The United States did more than any county to establish norms in every aspect of international relations. This is why it seems so surreal to watch it flout them in ways one would expect only of a rogue nation.
US Vice President Mike Pence continued that flouting today as he executed his boorish mission to avoid any interaction with any North Korean.
Although misguided, it would have been understandable if he were just playing bad cop to Secretary of State Rex Tillerson’s good cop. But all the president’s men are clearly doing diplomacy by the seat of their pants.
Trump himself betrayed this fact months ago when he famously chastised Tillerson for offering to meet with the North Koreans – even if, as he snarked, it’s only to talk about the weather.
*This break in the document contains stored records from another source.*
(** [extractCellData(sheet)]: an object keyed by cell address.  [styles]
    gives the further accessors of the cell at a zero-based position. *)
Definition extractCellData (sheet : Worksheet)
           (styles : nat -> nat -> CellStyle) : object CellData :=
  let maxRow := rowCount sheet in
  let maxCol := columnCount sheet in
  fold_left
    (fun cells row =>
       fold_left
         (fun cells col =>
            visit (getCell sheet row col) (styles row col) row col cells)
         (seq 0 maxCol) cells)
    (seq 0 maxRow) [].

Record SheetData := {
  sheetTitle : jsstring;
  sheetIndex : nat;
  sheetRowCount : nat;
  sheetColumnCount : nat;
  sheetGridProperties : jsval;
  sheetCells : object CellData
}.

Record SheetResult := {
  resultId : jsstring;
  resultTitle : jsval;
  resultUrl : jsval;
  resultSheetCount : nat;
  resultSheets : list SheetData;
  resultMetadata : Times
}.

Definition SheetFailed : error :=
  Error "Failed to retrieve sheet data. Please check your permissions and try again.".

Section GetSheet.
Variable remote : Remote.
(** The further accessors of the cells of each worksheet. *)
Variable styles : Worksheet -> nat -> nat -> CellStyle.

(** [getSheet(fileId)]: every worksheet of the document, cells included. *)
Definition getSheet (fileId : jsstring) : M SheetResult :=
  try_catch
    (this <- get_this ;;
     match auth this with
     | None => throw NotInitialized
     | Some a =>
         info (Text "Retrieving sheet data...") ;;
         doc <- loadInfo remote fileId a ;;
         info (Template "Spreadsheet loaded with " (sheetCount doc) " sheets") ;;
         sheets <-
           for_each
             (fun i acc =>
                match sheetsByIndex doc i with
                | Some sheet =>
                    loadCells sheet ;;
                    ret (acc ++ [ {| sheetTitle := title sheet;
                                     sheetIndex := index sheet;
                                     sheetRowCount := rowCount sheet;
                                     sheetColumnCount := columnCount sheet;
                                     sheetGridProperties := gridProperties sheet;
                                     sheetCells :=
                                       extractCellData sheet (styles sheet) |} ])
                | None => throw (Error "Cannot read properties of undefined (reading 'loadCells')")
                end)
             (seq 0 (sheetCount doc)) [] ;;
         info (Text "Successfully retrieved sheet data") ;;
         ret {| resultId := fileId;
                resultTitle := docTitle doc;
                resultUrl := spreadsheetUrl doc;
                resultSheetCount := sheetCount doc;
                resultSheets := sheets;
                resultMetadata :=
                  {| created := createdTime doc;
                     modified := modifiedTime doc;
                     lastUser := lastModifyingUser doc |} |}
     end)
    (fun e =>
       error_ (Text "Error retrieving sheet:") e ;;
       throw SheetFailed).
End GetSheet.

End Legacy.

(* ------------------------------------------------------------------------- *)
(** ** Global replacement and string conversion *)

Module JsText.

(** [`${v}`], the string form of a value inside a template literal; an
    object is taken to print as a plain object does. *)
Definition toString (v : jsval) : jsstring :=
  match v with
  | JNull => lit "null"
  | JUndefined => lit "undefined"
  | JBool true => lit "true"
  | JBool false => lit "false"
  | JNum z => lit (NilZero.string_of_int (Z.to_int z))
  | JStr s => s
  | JObj _ => lit "[object Object]"
  end.

(** [l.join(sep)] *)
Fixpoint join (sep : jsstring) (l : list jsstring) : jsstring :=
  match l with
  | [] => []
  | [x] => x
  | x :: l' => x ++ sep ++ join sep l'
  end.
(** * ChainerX native device: element-wise arithmetic kernels

    A shallow embedding of
    [chainerx/native/native_device/arithmetic.cc]: the [FloorDivide]
    overloads, the element-wise kernels built around them and around
    [ArithmeticOps], and the dtype dispatch that guards each kernel. *)

From Stdlib Require Import ZArith Lia List Bool.
From Stdlib Require Import Reals Lra Zfloor.
From Stdlib Require Import Floats.SpecFloat.
Import ListNotations.

Local Open Scope Z_scope.

(** ** Outcomes of a call

    A call either returns, or it stops in one of the ways the C++ code can
    stop: a failed device check, a dtype outside the visitor's switch
    ([CHAINERX_NEVER_REACH]), operands of different length or dtype handed
    to [Elementwise], or an operation whose behaviour C++ leaves
    undefined. *)

Inductive fault : Type :=
| DeviceMismatch
| DtypeNotVisited
| ShapeMismatch
| DtypeMismatch
| UndefinedBehavior.

Inductive outcome (A : Type) : Type :=
| Ok (a : A)
| Fail (e : fault).

Arguments Ok {A} a.
Arguments Fail {A} e.

Definition bind {A B : Type} (m : outcome A) (k : A -> outcome B) : outcome B :=
  match m with
  | Ok a => k a
  | Fail e => Fail e
  end.

Notation "x <- m ;; k" := (bind m (fun x => k))
  (at level 61, m at next level, right associativity).
Notation "m ;;; k" := (bind m (fun _ => k))
  (at level 61, right associativity).

Fixpoint mapM {A B : Type} (f : A -> outcome B) (l : list A) : outcome (list B) :=
  match l with
  | [] => Ok []
  | a :: l' => b <- f a ;; bs <- mapM f l' ;; Ok (b :: bs)
  end.

(** ** Fixed-width integers

    A [w]-bit integer is a [Z]; conversions wrap modulo [2^w], signed
    arithmetic that leaves the range is undefined. *)

Module Int.

Definition min_value (w : Z) : Z := - 2 ^ (w - 1).
Definition max_value (w : Z) : Z := 2 ^ (w - 1) - 1.

Definition in_range (w z : Z) : Prop := min_value w <= z <= max_value w.
Definition in_rangeb (w z : Z) : bool := (min_value w <=? z) && (z <=? max_value w).

Definition in_urange (w z : Z) : Prop := 0 <= z < 2 ^ w.

(** [static_cast] to a signed, respectively unsigned, [w]-bit type: the
    value modulo [2^w] (value-preserving when the value fits). *)
Definition wrap (w z : Z) : Z := (z + 2 ^ (w - 1)) mod 2 ^ w - 2 ^ (w - 1).
Definition uwrap (w z : Z) : Z := z mod 2 ^ w.

(** Signed arithmetic in a [w]-bit type: the exact result when it is
    representable. *)
Definition checked (w z : Z) : outcome Z :=
  if in_rangeb w z then Ok z else Fail UndefinedBehavior.

Definition neg (w x : Z) : outcome Z := checked w (- x).
Definition sub (w x y : Z) : outcome Z := checked w (x - y).

Record div_t : Type := { quot : Z; rem : Z }.

(** [std::div]: truncating quotient and remainder; undefined when the
    divisor is zero or the quotient is not representable. *)
Definition std_div (w x y : Z) : outcome div_t :=
  if (y =? 0) || ((x =? min_value w) && (y =? -1))
  then Fail UndefinedBehavior
  else Ok {| quot := Z.quot x y; rem := Z.rem x y |}.

End Int.

(** ** The integer overloads of [FloorDivide] *)

(** The body the [int32_t] and [int64_t] overloads share, at width [w]. *)
Definition FloorDivide_int (w : Z) (x y : Z) : outcome Z :=
  if y =? 0 then Ok 0
  else
    div <- Int.std_div w x y ;;
    r <- (if y >=? 0 then Ok (Int.rem div) else Int.neg w (Int.rem div)) ;;
    Int.sub w (Int.quot div) (if r <? 0 then 1 else 0).

Definition FloorDivide_int32 (x y : Z) : outcome Z := FloorDivide_int 32 x y.
Definition FloorDivide_int64 (x y : Z) : outcome Z := FloorDivide_int 64 x y.

(** The [int8_t] and [int16_t] overloads: widen, apply the [int32_t]
    overload, narrow. *)
Definition FloorDivide_int8 (x y : Z) : outcome Z :=
  r <- FloorDivide_int32 (Int.wrap 32 x) (Int.wrap 32 y) ;;
  Ok (Int.wrap 8 r).

Definition FloorDivide_int16 (x y : Z) : outcome Z :=
  r <- FloorDivide_int32 (Int.wrap 32 x) (Int.wrap 32 y) ;;
  Ok (Int.wrap 16 r).

(** The [uint8_t] overload; [x / y] is computed in [int] and converted. *)
Definition FloorDivide_uint8 (x y : Z) : outcome Z :=
  if y =? 0 then Ok 0
  else Ok (Int.uwrap 8 (Z.quot x y)).

(** ** Binary floating point

    [float], [double] and the storage format of [chainerx::Float16] are
    the IEEE 754 binary32, binary64 and binary16 formats, values are
    [spec_float]s and arithmetic rounds to nearest, ties to even. *)

Module Float.

Record format : Type := { prec : Z; emax : Z }.

Definition binary16 : format := {| prec := 11; emax := 16 |}.
Definition binary32 : format := {| prec := 24; emax := 128 |}.
Definition binary64 : format := {| prec := 53; emax := 1024 |}.

Definition valid (fmt : format) (x : spec_float) : bool :=
  valid_binary (prec fmt) (emax fmt) x.

Definition zero : spec_float := S754_zero false.
Definition nan : spec_float := S754_nan.

(** The value [m * 2^e] rounded into [fmt]; a zero mantissa gives [+0]. *)
Definition of_Z_exp (fmt : format) (m e : Z) : spec_float :=
  binary_normalize (prec fmt) (emax fmt) m e false.

(** Conversion of an integer to [fmt]. *)
Definition of_int (fmt : format) (z : Z) : spec_float := of_Z_exp fmt z 0.

(** Conversion of a floating value to [fmt] ([static_cast] between
    floating types). *)
Definition convert (fmt : format) (x : spec_float) : spec_float :=
  match x with
  | S754_finite s m e => binary_round (prec fmt) (emax fmt) s m e
  | _ => x
  end.

Definition add (fmt : format) : spec_float -> spec_float -> spec_float :=
  SFadd (prec fmt) (emax fmt).
Definition sub (fmt : format) : spec_float -> spec_float -> spec_float :=
  SFsub (prec fmt) (emax fmt).
Definition mul (fmt : format) : spec_float -> spec_float -> spec_float :=
  SFmul (prec fmt) (emax fmt).
Definition div (fmt : format) : spec_float -> spec_float -> spec_float :=
  SFdiv (prec fmt) (emax fmt).

Definition ltb : spec_float -> spec_float -> bool := SFltb.

(** [std::fmod] (ISO C 7.12.10.1, F.10.7.1): the exact value
    [x - n * y] with [n] the quotient truncated toward zero, so the result
    has the sign of [x] and a magnitude below that of [y]; NaN when [x] is
    infinite or [y] is zero; [x] when [y] is infinite. *)
Definition fmod (fmt : format) (x y : spec_float) : spec_float :=
  match x, y with
  | S754_nan, _ | _, S754_nan => S754_nan
  | S754_infinity _, _ => S754_nan
  | _, S754_zero _ => S754_nan
  | S754_zero _, _ => x
  | S754_finite _ _ _, S754_infinity _ => x
  | S754_finite sx mx ex, S754_finite _ my ey =>
      let e := Z.min ex ey in
      let r := Z.rem (Z.pos mx * 2 ^ (ex - e)) (Z.pos my * 2 ^ (ey - e)) in
      binary_normalize (prec fmt) (emax fmt) (cond_Zopp sx r) e sx
  end.

(** [f2] extends [f1]: at least the precision, and at least the exponent
    range at both ends. *)
Definition extends (f1 f2 : format) : Prop :=
  prec f1 <= prec f2 /\
  3 - emax f2 - prec f2 <= 3 - emax f1 - prec f1 /\
  emax f1 - prec f1 <= emax f2 - prec f2.

End Float.

(** ** The floating overloads of [FloorDivide] *)

(** The body the [float] and [double] overloads share, in format [fmt];
    the integer literals are converted to [fmt]. *)
Definition FloorDivide_fp (fmt : Float.format) (x y : spec_float) : spec_float :=
  let rem := Float.fmod fmt x y in
  Float.sub fmt
    (Float.div fmt (Float.sub fmt x rem) y)
    (Float.of_int fmt
       (if (Float.ltb rem (Float.of_int fmt 0) && Float.ltb (Float.of_int fmt 0) y)
           || (Float.ltb (Float.of_int fmt 0) rem && Float.ltb y (Float.of_int fmt 0))
        then 1 else 0)).

Definition FloorDivide_float (x y : spec_float) : spec_float :=
  FloorDivide_fp Float.binary32 x y.
Definition FloorDivide_double (x y : spec_float) : spec_float :=
  FloorDivide_fp Float.binary64 x y.

(** The [chainerx::Float16] overload: through [float]. *)
Definition FloorDivide_Float16 (x y : spec_float) : spec_float :=
  Float.convert Float.binary16
    (FloorDivide_float (Float.convert Float.binary32 x) (Float.convert Float.binary32 y)).

(** ** Element types *)

(** Modelled from the spec: [chainerx/dtype.h] is not part of the sources
    at hand.  The catalog is the spec's [ElementType] (section 3) together
    with the boolean type, which is what separates the full visitor from
    the numeric one. *)
Inductive Dtype : Type :=
| kBool
| kInt8
| kInt16
| kInt32
| kInt64
| kUInt8
| kFloat16
| kFloat32
| kFloat64.
(** C2 (the code at the failing input).  For the table built from
    offsets in arc minutes, evaluating at a grid node, that is at
    [(offset[i], energy[j])] as the table stores them, returns [nan]
    and not the stored area [eff_area[i][j]]: [evaluate] converts the
    query to degrees while the interpolant was built over the
    unconverted offsets, so every node falls outside the hull. *)
Theorem evaluate_at_node_argument_units (sp : Scipy)
    (t : OffsetDependentTableEffectiveArea.instance)
    (i j : nat) (oc ec : R) :
  ScipyLaws sp ->
  arcmin_table sp = Ok t ->
  value (OffsetDependentTableEffectiveArea.offset t) !! i = Some oc ->
  value (OffsetDependentTableEffectiveArea.energy t) !! j = Some ec ->
  OffsetDependentTableEffectiveArea.evaluate t
    (PyAngle (mkQuantity (Scalar oc)
                (unit (OffsetDependentTableEffectiveArea.offset t))))
    (PyQuantity (mkQuantity (Scalar ec)
                   (unit (OffsetDependentTableEffectiveArea.energy t))))
  = Ok (mkQuantity (A0 NaN) m2) /\
  exists row a,
    value (OffsetDependentTableEffectiveArea.eff_area t) !! i = Some row /\
    row !! j = Some a /\
    OffsetDependentTableEffectiveArea.evaluate t
      (PyAngle (mkQuantity (Scalar oc)
                  (unit (OffsetDependentTableEffectiveArea.offset t))))
      (PyQuantity (mkQuantity (Scalar ec)
                     (unit (OffsetDependentTableEffectiveArea.energy t))))
    <> Ok (mkQuantity (A0 (Fin a)) m2).
Proof.
  intros Hlaws Hinit Hoc Hec.
  destruct (arcmin_table_centers sp t Hinit) as [Hoff Hen].
  destruct (init_stored_units sp _ _ _ _ _ _ _ Hinit)
    as (_ & _ & _ & _ & Hu & _).
  assert (Heval :
    OffsetDependentTableEffectiveArea.evaluate t
      (PyAngle (mkQuantity (Scalar oc)
                  (unit (OffsetDependentTableEffectiveArea.offset t))))
      (PyQuantity (mkQuantity (Scalar ec)
                     (unit (OffsetDependentTableEffectiveArea.energy t))))
    = Ok (mkQuantity (A0 NaN) m2)).
  { pose proof Hinit as Hinv. apply init_inv in Hinv
      as (qelo & qehi & qolo & qohi & qea & qear & sum & prod
          & _ & _ & _ & _ & _ & _ & _ & _ & _ & _ & _ & _ & _ & _ & _ & _
          & Hlin & _ & Hm).
    rewrite evaluate_linear; [| done | by rewrite Hoff | by rewrite Hen].
    unfold query_x, query_y.
    cbn [value unit arg_map linear_call arg_broadcast2 bind].
    rewrite Hu. do 3 f_equal.
    unfold OffsetDependentTableEffectiveArea._prepare_linear_interpolator
      in Hlin.
    apply (linear_outside_hull sp Hlaws _ _ _ _ Hlin).
    apply (outside_hull_left _ _ 30%R).
    - apply (coord_Forall_fst (fun x => (30 <= x)%R)).
      rewrite Hoff. simpl. repeat constructor; lra.
    - rewrite Hoff in Hoc |- *. cbn [value unit fst].
      unfold factor. cbn [scale].
      destruct i as [|[|[|[|i]]]]; simpl in Hoc; try done;
        injection Hoc as <-; lra. }
  split; [exact Heval|].
  apply init_inv in Hinit
    as (qelo & qehi & qolo & qohi & qea & qear & sum & prod
        & _ & _ & _ & _ & [= <-] & _ & _ & _ & _ & _ & Harea & _).
  unfold to2, to_with in Harea. simpl in Harea. injection Harea as Harea.
  rewrite Hoff in Hoc. rewrite Hen in Hec. rewrite <- Harea.
  rewrite Heval.
  destruct i as [|[|[|[|i]]]]; simpl in Hoc; try done;
    (destruct j as [|[|[|[|j]]]]; simpl in Hec; try done);
    eexists _, _; (split; [reflexivity|]); (split; [reflexivity|]);
    discriminate.
Qed.
Lemma last_set h l :
  unset h l \/
  exists a x v b, l = a ++ x :: b /\ RTT (h x) = Some v /\ unset h b.
Proof.
  induction l as [|y l [IH|(a & x & v & b & -> & Hx & Hb)]].
  - left. intros r [].
  - destruct (RTT (h y)) as [v|] eqn:Hy.
    + right. exists [], y, v, l. auto.
    + left. intros r [<-|Hr]; [exact Hy | apply IH, Hr].
  - right. exists (y :: a), x, v, b. auto.
Qed.

Lemma first_set h l :
  unset h l \/
  exists a x v b, l = a ++ x :: b /\ RTT (h x) = Some v /\ unset h a.
Proof.
  induction l as [|y l IH].
  - left. intros r [].
  - destruct (RTT (h y)) as [v|] eqn:Hy.
    + right. exists [], y, v, l. split; [reflexivity|]. split; [exact Hy|].
      intros r [].
    + destruct IH as [IH|(a & x & v & b & -> & Hx & Ha)].
      * left. intros r [<-|Hr]; [exact Hy | apply IH, Hr].
      * right. exists (y :: a), x, v, b. split; [reflexivity|].
        split; [exact Hx|]. intros r [<-|Hr]; [exact Hy | apply Ha, Hr].
Qed.

Lemma unset_run h b d c :
  unset h b -> RTT (h d) = None -> unset h c -> unset h (b ++ d :: c).
Proof.
  intros Hb Hd Hc r Hr. apply in_app_or in Hr as [Hr|[<-|Hr]]; auto.
Qed.

Lemma direction_filled h l way m d :
  NoDup l -> In m (way_of h l way) -> RTT (h m) <> None ->
  In d (way_of h l way) -> RTT (finish (pass2 h l) d) <> None.
Proof.
  intros Hnd Hm Hset Hd.
  destruct (RTT (h d)) as [v|] eqn:Hv.
  { rewrite (matched_kept h l d v Hnd Hv), Hv. discriminate. }
  destruct (in_split _ _ Hd) as (pre & post & Hmine).
  destruct (last_set h pre) as [Hpre|(a & x & r0 & b & -> & Hx & Hb)];
    destruct (first_set h post) as [Hpost|(c & y & r1 & e & -> & Hy & Hc)].
  - exfalso. apply Hset. rewrite Hmine in Hm.
    exact (unset_run h pre d post Hpre Hv Hpost m Hm).
  - rewrite (interpolate_leading h l way (pre ++ d :: c) y e r1 Hnd);
      [discriminate | | exact Hy | apply unset_run; assumption
      | apply in_or_app; right; left; reflexivity].
    rewrite Hmine, <- app_assoc. reflexivity.
  - rewrite (interpolate_trailing h l way a x (b ++ d :: post) r0 Hnd);
      [discriminate | | exact Hx | apply unset_run; assumption
      | apply in_or_app; right; left; reflexivity].
    rewrite Hmine, <- app_assoc. reflexivity.
  - rewrite (interpolate_between h l way a x (b ++ d :: c) y e r0 r1 Hnd
               ltac:(rewrite Hmine, <- !app_assoc; reflexivity)
               Hx Hy (unset_run h b d c Hb Hv Hc) (length b) d);
      [discriminate|].
    rewrite nth_error_app2, Nat.sub_diag by apply Nat.le_refl. reflexivity.
Qed.
(** * Siamese MNIST one-shot learning: pair sampling, loss, accuracy and the
      distance-aggregation classifier

    A shallow embedding of [one_shot_learning/keras/siamese_mnist.py].

    Conventions of the embedding.
    - Python exceptions are explicit: a computation returns an [outcome].
    - The process-wide NumPy random generator is a stream of raw draws
      ([entropy]) read through a [cursor]; [randint low high] maps a raw draw
      into the half-open interval, so every value NumPy may return is returned
      for some stream, and a statement quantified over all streams speaks
      about every run.
    - Calls into the deep-learning framework that matter for ordering
      (building a network, [model.fit], ...) are recorded in a [trace].
    - Scores, losses and accuracies are finite floats in the source; they are
      read here as the rationals they denote ([Q]), with [NaN] kept apart for
      the mean of an empty array.  The means of the loss and of the two
      accuracies are exact, their rounding is not modelled; the median and
      the mean the aggregation classifier compares are whatever the library
      returns on a float32 array: they are parameters of the classifier.
    - The module constant [NUM_CLASSES] is read as a parameter [K] of the
      functions that use it; the source binds it to 10. *)

From Stdlib Require Import String.
From Stdlib Require Import List Arith PeanoNat ZArith QArith Qminmax Qabs Qpower
  Bool Sorted Lia.
Import ListNotations.

Close Scope Q_scope.
Set Implicit Arguments.

(** ** Runtime: exceptions, the random source, the trace *)

Module Runtime.

Inductive exn : Type :=
| IndexError
| ValueError
| Exception (msg : string).

Inductive outcome (A : Type) : Type :=
| Ok (a : A)
| Raise (e : exn).

Arguments Ok {A} a.
Arguments Raise {A} e.

Definition obind {A B} (o : outcome A) (k : A -> outcome B) : outcome B :=
  match o with
  | Ok a => k a
  | Raise e => Raise e
  end.

(** Calls into the framework, in the order [main] makes them. *)
Inductive event : Type :=
| EvSeed (seed : nat)
| EvLoadData
| EvBuildBase (kind : string)
| EvCompile (head : string)
| EvSummary
| EvFit (epochs initial_epoch : Z).

Record world : Type := MkWorld {
  entropy : nat -> nat;
  cursor : nat;
  trace : list event
}.

Definition M (A : Type) : Type := world -> outcome A * world.

Definition ret {A} (a : A) : M A := fun w => (Ok a, w).

Definition raise {A} (e : exn) : M A := fun w => (Raise e, w).

Definition bind {A B} (m : M A) (k : A -> M B) : M B :=
  fun w =>
    match m w with
    | (Ok a, w') => k a w'
    | (Raise e, w') => (Raise e, w')
    end.

Definition lift {A} (o : outcome A) : M A := fun w => (o, w).

Definition emit (e : event) : M unit :=
  fun w => (Ok tt, MkWorld (entropy w) (cursor w) (trace w ++ [e])).

Fixpoint mapO {X Y} (f : X -> outcome Y) (l : list X) : outcome (list Y) :=
  match l with
  | [] => Ok []
  | x :: t => obind (f x) (fun y => obind (mapO f t) (fun ys => Ok (y :: ys)))
  end.

Fixpoint foldO {X S} (f : S -> X -> outcome S) (l : list X) (s : S)
  : outcome S :=
  match l with
  | [] => Ok s
  | x :: t => obind (f s x) (foldO f t)
  end.

(** A [for] loop whose body updates the loop-carried variables [s]. *)
Fixpoint foldM {X S} (f : S -> X -> M S) (l : list X) (s : S) : M S :=
  match l with
  | [] => ret s
  | x :: t => bind (f s x) (foldM f t)
  end.

End Runtime.
Import Runtime.

Declare Scope py_scope.
Delimit Scope py_scope with py.
Notation "x <- m ;; k" := (bind m (fun x => k))
  (at level 61, m at next level, right associativity) : py_scope.
Notation "x <~ o ;; k" := (obind o (fun x => k))
  (at level 61, o at next level, right associativity) : py_scope.
Open Scope py_scope.

(** ** The Python and NumPy primitives the program uses *)

Module Np.

(** [range(a, b)] *)
Definition range (a b : nat) : list nat := seq a (b - a).

(** [l[i]] for [i >= 0]: [IndexError] out of range. *)
Definition getitem {A} (l : list A) (i : nat) : outcome A :=
  match nth_error l i with
  | Some a => Ok a
  | None => Raise IndexError
  end.

(** [l[:e]]: a negative bound counts from the end. *)
Definition slice_to {A} (e : Z) (l : list A) : list A :=
  if (e <? 0)%Z then firstn (length l - Z.to_nat (- e)) l
  else firstn (Z.to_nat e) l.

(** [min(l)] on a Python list: [ValueError] when empty. *)
Definition py_min (l : list nat) : outcome nat :=
  match l with
  | [] => Raise ValueError
  | a :: t => Ok (fold_left Nat.min t a)
  end.

(** [np.random.randint(low, high)]: a draw from [low, high); [ValueError]
    when the interval is empty. *)
Definition randint (low high : nat) : M nat :=
  fun w =>
    if low <? high
    then (Ok (low + entropy w (cursor w) mod (high - low)),
          MkWorld (entropy w) (S (cursor w)) (trace w))
    else (Raise ValueError, w).

(** [np.where(labels == i)[0]], positions counted from [pos]. *)
Fixpoint where_eq_from (pos : nat) (labels : list nat) (i : nat) : list nat :=
  match labels with
  | [] => []
  | l :: t =>
      if l =? i then pos :: where_eq_from (S pos) t i
      else where_eq_from (S pos) t i
  end.

Definition where_eq (labels : list nat) (i : nat) : list nat :=
  where_eq_from 0 labels i.

(** A float result: a finite value or the NaN NumPy and the backend return
    for the mean of nothing. *)
Inductive np_float : Type :=
| Finite (q : Q)
| NaN.

(** [x < y] on finite scores. *)
Definition Qltb (x y : Q) : bool := negb (Qle_bool y x).

Definition b2q (b : bool) : Q := if b then 1%Q else 0%Q.

Definition Qsum (l : list Q) : Q := fold_right Qplus 0%Q l.

(** [np.mean], [K.mean] over all entries, without rounding. *)
Definition np_mean (l : list Q) : np_float :=
  match l with
  | [] => NaN
  | _ :: _ => Finite (Qsum l / inject_Z (Z.of_nat (length l)))
  end.

(** [np.min] over all entries: [ValueError] on an empty array. *)
Definition np_min (l : list Q) : outcome Q :=
  match l with
  | [] => Raise ValueError
  | a :: t => Ok (fold_left Qmin t a)
  end.

Fixpoint insert_sorted (a : Q) (l : list Q) : list Q :=
  match l with
  | [] => [a]
  | b :: t => if Qle_bool a b then a :: b :: t else b :: insert_sorted a t
  end.

Definition sort (l : list Q) : list Q := fold_right insert_sorted [] l.

(** [np.median] over all entries, without rounding: the middle of the sorted
    values, the mean of the two middle ones for an even count. *)
Definition np_median (l : list Q) : np_float :=
  let s := sort l in
  let n := length s in
  match n with
  | O => NaN
  | _ =>
      if Nat.odd n then Finite (nth (n / 2) s 0%Q)
      else Finite ((nth (n / 2 - 1) s 0%Q + nth (n / 2) s 0%Q) / 2)
  end.

Fixpoint zip_with {X Y Z} (f : X -> Y -> Z) (xs : list X) (ys : list Y)
  : list Z :=
  match xs, ys with
  | x :: xs', y :: ys' => f x y :: zip_with f xs' ys'
  | _, _ => []
  end.

(** An elementwise binary operation on two arrays with one batch axis:
    equal lengths pair up, a length-one operand is broadcast, anything else
    is a shape error. *)
Definition elementwise {X Y Z} (f : X -> Y -> Z) (xs : list X) (ys : list Y)
  : outcome (list Z) :=
  if length xs =? length ys then Ok (zip_with f xs ys)
  else
    match xs, ys with
    | [x], _ => Ok (map (f x) ys)
    | _, [y] => Ok (map (fun x => f x y) xs)
    | _, _ => Raise ValueError
    end.

(** [a.ravel()] of a two-dimensional array given by rows. *)
Definition ravel {X} (a : list (list X)) : list X := concat a.

(** [a[:, 0]] and [a[:, 1]] on an array of pairs; [np.array([])] has one
    axis only, so both raise [IndexError] on it. *)
Definition column0 {X} (a : list (X * X)) : outcome (list X) :=
  match a with
  | [] => Raise IndexError
  | _ :: _ => Ok (map fst a)
  end.

Definition column1 {X} (a : list (X * X)) : outcome (list X) :=
  match a with
  | [] => Raise IndexError
  | _ :: _ => Ok (map snd a)
  end.

End Np.
Import Np.

(** ** siamese_mnist.py *)

Module SiameseMnist.

Definition DISTANCE_THRESHOLD : Q := (1 # 2)%Q.
Definition NUM_CLASSES : nat := 10.
Definition SEED : nat := 42.

(** Lines 38-45.  [y_true] and [y_pred] are the batch of labels and the
    batch of scores. *)
Definition contrastive_loss (y_true y_pred : list Q) : outcome np_float :=
  let margin := 1%Q in
  let sqaure_pred := map (fun p => p * p)%Q y_pred in
  let margin_square :=
    map (fun m => m * m)%Q
        (map (fun p => Qmax (margin - p) 0)%Q y_pred) in
  same <~ elementwise Qmult y_true sqaure_pred ;;
  diff <~ elementwise Qmult (map (fun t => 1 - t)%Q y_true) margin_square ;;
  total <~ elementwise Qplus same diff ;;
  Ok (np_mean total).

(** Lines 215-219.  [y_true] holds the integer pair labels, [y_pred] the
    rows of the prediction array. *)
Definition compute_accuracy (y_true : list Z) (y_pred : list (list Q))
  : outcome np_float :=
  let pred := map (fun s => Qltb s DISTANCE_THRESHOLD) (ravel y_pred) in
  hits <~ elementwise (fun p y => Z.eqb (Z.b2z p) y) pred y_true ;;
  Ok (np_mean (map b2q hits)).

(** Lines 222-225.  The metric sees float labels; the comparison result is
    cast to the labels' type before [tf.equal]. *)
Definition acc (y_true y_pred : list Q) : outcome np_float :=
  let cast := map (fun s => b2q (Qltb s DISTANCE_THRESHOLD)) y_pred in
  hits <~ elementwise Qeq_bool y_true cast ;;
  Ok (np_mean (map b2q hits)).

Section Pairs.

(** [K] stands for the module constant [NUM_CLASSES]. *)
Variable K : nat.
Variable A : Type.

Definition pair_acc : Type := (list (A * A) * list Z)%type.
In any event, universal norms of civility should have compelled Pence to attend the private reception his host, South Korean President Moon Jae-in, held for 12 prominent dignitaries. Those norms should have compelled him further to engage in polite conversation with other guests, including Kim Yo-jong, sister of the North Korean president.
That did not happen. Pence made a brief appearance and left early [as in well before the first course].
(Yahoo! Sports, February 9, 2018)
He did the same hours later at the Opening Ceremony. But this time, the entire world saw Pence running away with his nose in the air and his tail between his legs.
He knew he had to run if he wanted to avoid any contact with Yo-jong – who was sitting just over his right shoulder. Any any self-respecting politician in his position would have done the statesmanly thing: approach her, shake hands, and exchange pleasantries. And Pence should have done this despite North Korea’s obvious intent to hijack these Games with goodwill stunts; but better stunts than bombs.
In “PyeongChang: Olympics and Politics Playing Out like Marriage and Divorce,” February 7, 2018, I expressed hope that Trump had not so debased Pence’s Midwestern sense and sensibility that he would behave like a typical ugly American; well, so much for that. No doubt Trump and Pence think such boorishness makes them look strong. The irony, of course, is that it makes them look weak.
The arrogant folly is that they think they can willfully annoy, insult, and upstage the South Korean president and then get him to thank them for doing so.
Unfortunately, they seem quite happy to have the United States play this emperor-wears-no-clothes role on the world stage. Sure enough, Pence made it a complete laughingstock today – notwithstanding his permanent countenance of constipated sincerity.
Apropos of laughingstock, the only thing more perverse than his behavior was the media covering Kim’s little sister Yo-jong as if she were, well, Kim’s little sister Kylie.
South Korea, North Korea, and the United States were clearly playing a propaganda game. And the way Jong-un’s little sister performed at the reception and Opening Ceremony was enough for North Korea to win the gold medal. But when you factor in his goodwill performers and cheerleaders, looking like airline stewardesses from the 1950s, it was a lock.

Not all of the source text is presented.